EXERCISE REQUIREMENTS –
Every line from the beginning of the records below up to the one holding "PS ps0 (rb_new" should be quoted exactly; leave out the rest.
○ ○ ○ ○ ○ ○ ○
(* ===== verification/ProcEnv.v ===== *)
(** * Process states evaluated

    A small machine (no memory left to allocate, two or three processes) on
    which the results of ProcSpec.v and WaitSpec.v apply, and on which the
    system calls are run. *)

From S2P Require Import Prelude Dll Bitmap LinkedList RbTree RbTreeSpec RbSet MemLayout PageDir Memory Proc Sched ProcCalls ProcSpec WaitSpec.
From stdpp Require Import gmap list.
#[local] Open Scope Z_scope.

(** An allocator that never has a frame, and one whose every request halts. *)
#[export] Instance no_frames : FrameAlloc unit := {
  fa_alloc := ret 0; fa_free _ := ret tt; fa_inv _ _ := True;
  fa_alloc_ok e X _ := ex_intro _ 0 (ex_intro _ e (conj eq_refl (or_introl (conj eq_refl I))));
  fa_free_ok e X f _ _ := ex_intro _ e (conj eq_refl I) }.
#[export] Instance no_tables : TableAlloc unit := {
  ta_alloc := halt Panic; ta_free _ := ret tt; ta_inv _ _ := True;
  ta_alloc_ok k X _ := or_introl eq_refl;
  ta_free_ok k X v _ _ := ex_intro _ k (conj eq_refl I) }.

Definition vm0 : @vm unit unit := Vm tt tt ∅ ∅ 0 ∅.
(** The numbers of a common [signal.h]. *)
Definition sigs : signums := SigNums 9 20 11 [6; 14; 10; 8; 4; 2; 13; 23; 27; 3; 11; 12; 15; 5; 30; 31; 26; 24; 25].

Definition mk_proc (t vrun : Z) (st : status) (q : queue) (h : qhandle) (f : p_fam) : proc :=
  Proc (PId t t 0) (PSched st vrun 0 q h 0) (PCpu regs0 0 false true false) (PMem 80 0 0 0) f 0 42 (bitmap_new 32 None).
Definition fam0 : p_fam := PFam 0 0 0 0.

(** A run queue of the processes 50 and 51, in this order. *)
Definition queue2 : rb (T := Z) :=
  Rb {[ 7 := RNode 0 Black 7 7 7; 60 := RNode 50 Black 7 61 7; 61 := RNode 51 Red 7 7 60 ]} 7 60 2.

Definition demo (ps0 : gmap Z proc) (rq : rb (T := Z)) (cs : gmap Z (llist Z)) (cur minvt : Z) : @ps unit unit :=
  PS ps0 (rb_new 5 0 0) rq (rb_new 6 (0, 0) 0) cs cur minvt true 0 3 1000 0 {[ 80 := SDir 90 0 2 ]} 0 ∅ vm0 100.

Definition two : gmap Z proc :=
  {[ 50 := mk_proc 1 5 READY RUN_QUEUE (HNode 60) fam0; 51 := mk_proc 2 9 READY RUN_QUEUE (HNode 61) fam0 ]}.
Definition tree2 : @tree Z := Node Black Leaf 60 50 (Node Red Leaf 61 51 Leaf).

Lemma tids_small (m : gmap Z proc) :
  map_Forall (fun p x => map_Forall (fun q y => ptid x = ptid y -> p = q) m) m -> tids_unique m.
Proof. intros Hm p q x y Ex Ey. exact (Hm p x Ex q y Ey). Qed.

Lemma queue2_rep : rep 7 queue2 [] tree2.
Proof.
  constructor; try reflexivity.
  - repeat split; reflexivity.
  - cbn. repeat (apply NoDup_cons; split; [set_solver|]). constructor.
  - by exists (RNode 0 Black 7 7 7).
Qed.

Lemma demo_runq cs cur minvt : runq (demo two queue2 cs cur minvt) [(60, 50); (61, 51)].
Proof.
  constructor.
  - apply tids_small. apply (bool_decide_unpack _). vm_compute. exact I.
  - exists tree2. split; [exact queue2_rep|]. split; [done|]. split; [|done].
    cbn [sorted]. split; [|split; [constructor|done]]. repeat constructor.
  - done.
  - cbn. lia.
  - intros a. unfold demo, queue2. cbn [run_queue rb_nodes supply]. rewrite !dom_insert_L, dom_singleton_L, !elem_of_union, !elem_of_singleton. lia.
Qed.


(** Process 51 waits on the condition variable 9, process 50 is queued. *)
Definition one_waits : gmap Z proc :=
  {[ 50 := mk_proc 1 5 READY RUN_QUEUE (HNode 60) fam0;
     51 := mk_proc 2 9 WAITING EVENT_QUEUE (HIter 9 (LNode 70)) fam0 ]}.
Definition queue1 : rb (T := Z) := Rb {[ 7 := RNode 0 Black 7 7 7; 60 := RNode 50 Black 7 7 7 ]} 7 60 1.
Definition waiters : llist Z :=
  LList {[ LNil := Link (LNode 70) (LNode 70); LNode 70 := Link LNil LNil ]} {[ LNode 70 := 51 ]} 1.

Lemma one_runq : runq (demo one_waits queue1 {[ 9 := waiters ]} 0 5) [(60, 50)].
Proof.
  constructor.
  - apply tids_small. apply (bool_decide_unpack _). vm_compute. exact I.
  - exists (Node Black Leaf 60 50 Leaf). split; [|split; [done|split; [cbn; by repeat constructor|done]]].
    constructor; try reflexivity.
    + repeat split; reflexivity.
    + cbn. repeat (apply NoDup_cons; split; [set_solver|]). constructor.
    + by exists (RNode 0 Black 7 7 7).
  - done.
  - cbn. lia.
  - intros a. unfold demo, queue1. cbn [run_queue rb_nodes supply]. rewrite !dom_insert_L, dom_singleton_L, !elem_of_union, !elem_of_singleton. lia.
Qed.

Lemma one_waiting : waiting (demo one_waits queue1 {[ 9 := waiters ]} 0 5) 9 [(70, 51)].
Proof.
  constructor.
  - exists waiters. split; [reflexivity|]. split_and!.
    + split; [vm_compute; split_and!; reflexivity|]. apply NoDup_cons. split; [|apply NoDup_singleton].
      simpl. rewrite list_elem_of_singleton. done.
    + intros p Hp. apply list_elem_of_singleton in Hp as ->. reflexivity.
    + done.
    + cbn. lia.
  - intros a p Hp. apply list_elem_of_singleton in Hp. injection Hp as -> ->. eexists. split; [reflexivity|]. by split_and!.
  - apply NoDup_singleton.
Qed.

Lemma cond_wake_all_correct_witness :
  exists s' h, cond_wake 9 (-1) (demo one_waits queue1 {[ 9 := waiters ]} 0 5) = Ok (Val 0, s') /\
    procs s' !! 51 = Some (queued 5 h (mk_proc 2 9 WAITING EVENT_QUEUE (HIter 9 (LNode 70)) fam0)).
Proof.
  destruct (cond_wake_all_correct (demo one_waits queue1 {[ 9 := waiters ]} 0 5) 9 [(70, 51)] [(60, 50)]
              one_waiting one_runq) as (s' & Hrun & HA).
  { cbn. intros p Hp. apply list_elem_of_singleton in Hp as ->. rewrite list_elem_of_singleton. done. }
  { cbn. lia. }
  destruct HA as [_ _ HW _]. destruct (HW 51 (mk_proc 2 9 WAITING EVENT_QUEUE (HIter 9 (LNode 70)) fam0)) as [h Hh];
    [apply list_elem_of_singleton; reflexivity|reflexivity|].
  exists s', h. split; [exact Hrun|exact Hh].
Defined.

(** Process 50 has the children 53 (alive) and 52 (a zombie, exit status 42). *)
Definition with_children : gmap Z proc :=
  {[ 50 := mk_proc 1 5 RUNNING RUN_QUEUE (HNode 60) (PFam 0 53 0 0);
     53 := mk_proc 3 9 READY RUN_QUEUE (HNode 61) (PFam 50 0 52 0);
     52 := mk_proc 2 0 ZOMBIE NO_QUEUE HNull (PFam 50 0 0 53) ]}.

Lemma children_family : family with_children 50 [53; 52].
Proof.
  split; [by eexists|]. split.
  - cbn. split; [by eexists|]. split; [by eexists|done].
  - repeat (apply NoDup_cons; split; [set_solver|]). constructor.
Qed.


(** Process 50 was interrupted while waiting for any child. *)
Definition interrupted_wait : gmap Z proc :=
  {[ 50 := set_interrupted true (set_wait_pid (-1) (mk_proc 1 5 RUNNING RUN_QUEUE (HNode 60) fam0)) ]}.

Lemma waitpid_after_interrupt_halts_witness :
  exists s', waitpid_return 0 (-1) 4096 (demo interrupted_wait queue1 ∅ 50 5) = Ok (Err EINTR, s') /\
    waitpid sigs 0 (-1) 4096 0 regs0 s' = Stop Panic.
Proof.
  eapply (waitpid_after_interrupt_halts sigs 0 (demo interrupted_wait queue1 ∅ 50 5) 50 (-1) 4096 (-1) 4096 regs0); [|lia|lia].
  split; [reflexivity|]. split; [lia|]. eexists. split; [reflexivity|]. split; [reflexivity|cbn; lia].
Defined.

(** ** System calls evaluated *)

Definition running : gmap Z proc :=
  {[ 50 := mk_proc 1 5 RUNNING RUN_QUEUE (HNode 60) fam0; 51 := mk_proc 2 9 READY RUN_QUEUE (HNode 61) fam0 ]}.

(** [setnice] puts the process back into the run queue but does not say so
    in [cur_queue]; when the process then sleeps for a second, its entry stays
    behind, and the scheduler goes on running the sleeping process at once. *)
Theorem setnice_keeps_sleeper_running :
  exists s1 s2, setnice 1 (demo running queue2 ∅ 50 5) = Ok (Val 0, s1) /\
    nanosleep sigs 0 1000000000 regs0 s1 = Ok (inr (SRun 50 false), s2) /\
    rb_size (sleep_queue s2) = Ok (1, sleep_queue s2) /\ rb_size (run_queue s2) = Ok (2, run_queue s2).
Proof. do 2 eexists. split; [vm_compute; reflexivity|]. split; [vm_compute; reflexivity|]. vm_compute. auto. Qed.

(** The list of processes is ordered by run time and searched by thread id:
    process 51 (thread 2) is alive and in the list, and cannot be killed. *)
Definition reordered : gmap Z proc :=
  {[ 50 := mk_proc 3 0 READY NO_QUEUE HNull fam0; 51 := mk_proc 2 10 READY NO_QUEUE HNull fam0 ]}.
Theorem tkill_misses_live_process :
  exists s, (proc_insert 50;;; proc_insert 51) (demo reordered queue1 ∅ 0 0) = Ok (101, s) /\
    tkill 2 9 s = Ok (Err ESRCH, s).
Proof. eexists. split; [vm_compute; reflexivity|]. vm_compute. reflexivity. Qed.

(** [tkill] does not bound the signal number by the 32 bits of [signals]. *)
Theorem tkill_signal_out_of_bounds :
  exists s, proc_insert 50 (demo reordered queue1 ∅ 0 0) = Ok (100, s) /\ tkill 3 100 s = Stop Fault.
Proof. eexists. split; [vm_compute; reflexivity|]. vm_compute. reflexivity. Qed.

(** Two zombies, 3 before 2 in the list: a [waitpid(2)] that slept until 2
    exited reaps 3. *)
Definition two_zombies : gmap Z proc :=
  {[ 50 := set_wait_pid 2 (mk_proc 1 5 RUNNING RUN_QUEUE (HNode 60) (PFam 0 53 0 0));
     53 := mk_proc 3 0 ZOMBIE NO_QUEUE HNull (PFam 50 0 52 0);
     52 := mk_proc 2 0 ZOMBIE NO_QUEUE HNull (PFam 50 0 0 53) ]}.
Theorem waitpid_return_reaps_wrong_child :
  exists s, waitpid_return 0 2 4096 (demo two_zombies queue2 ∅ 50 5) = Ok (Val 3, s) /\
    procs s !! 53 = None /\ is_Some (procs s !! 52).
Proof. eexists. split; [vm_compute; reflexivity|]. vm_compute. eauto. Qed.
○ ○ ○ ○ ○ ○ ○
RESPONSE –
(* ===== verification/ProcEnv.v ===== *)
(** * Process states evaluated

    A small machine (no memory left to allocate, two or three processes) on
    which the results of ProcSpec.v and WaitSpec.v apply, and on which the
    system calls are run. *)

From S2P Require Import Prelude Dll Bitmap LinkedList RbTree RbTreeSpec RbSet MemLayout PageDir Memory Proc Sched ProcCalls ProcSpec WaitSpec.
From stdpp Require Import gmap list.
#[local] Open Scope Z_scope.

(** An allocator that never has a frame, and one whose every request halts. *)
#[export] Instance no_frames : FrameAlloc unit := {
  fa_alloc := ret 0; fa_free _ := ret tt; fa_inv _ _ := True;
  fa_alloc_ok e X _ := ex_intro _ 0 (ex_intro _ e (conj eq_refl (or_introl (conj eq_refl I))));
  fa_free_ok e X f _ _ := ex_intro _ e (conj eq_refl I) }.
#[export] Instance no_tables : TableAlloc unit := {
  ta_alloc := halt Panic; ta_free _ := ret tt; ta_inv _ _ := True;
  ta_alloc_ok k X _ := or_introl eq_refl;
  ta_free_ok k X v _ _ := ex_intro _ k (conj eq_refl I) }.

Definition vm0 : @vm unit unit := Vm tt tt ∅ ∅ 0 ∅.
(** The numbers of a common [signal.h]. *)
Definition sigs : signums := SigNums 9 20 11 [6; 14; 10; 8; 4; 2; 13; 23; 27; 3; 11; 12; 15; 5; 30; 31; 26; 24; 25].

Definition mk_proc (t vrun : Z) (st : status) (q : queue) (h : qhandle) (f : p_fam) : proc :=
  Proc (PId t t 0) (PSched st vrun 0 q h 0) (PCpu regs0 0 false true false) (PMem 80 0 0 0) f 0 42 (bitmap_new 32 None).
Definition fam0 : p_fam := PFam 0 0 0 0.

(** A run queue of the processes 50 and 51, in this order. *)
Definition queue2 : rb (T := Z) :=
  Rb {[ 7 := RNode 0 Black 7 7 7; 60 := RNode 50 Black 7 61 7; 61 := RNode 51 Red 7 7 60 ]} 7 60 2.

Definition demo (ps0 : gmap Z proc) (rq : rb (T := Z)) (cs : gmap Z (llist Z)) (cur minvt : Z) : @ps unit unit :=
  PS ps0 (rb_new 5 0 0) rq (rb_new 6 (0, 0) 0) cs cur minvt true 0 3 1000 0 {[ 80 := SDir 90 0 2 ]} 0 ∅ vm0 100.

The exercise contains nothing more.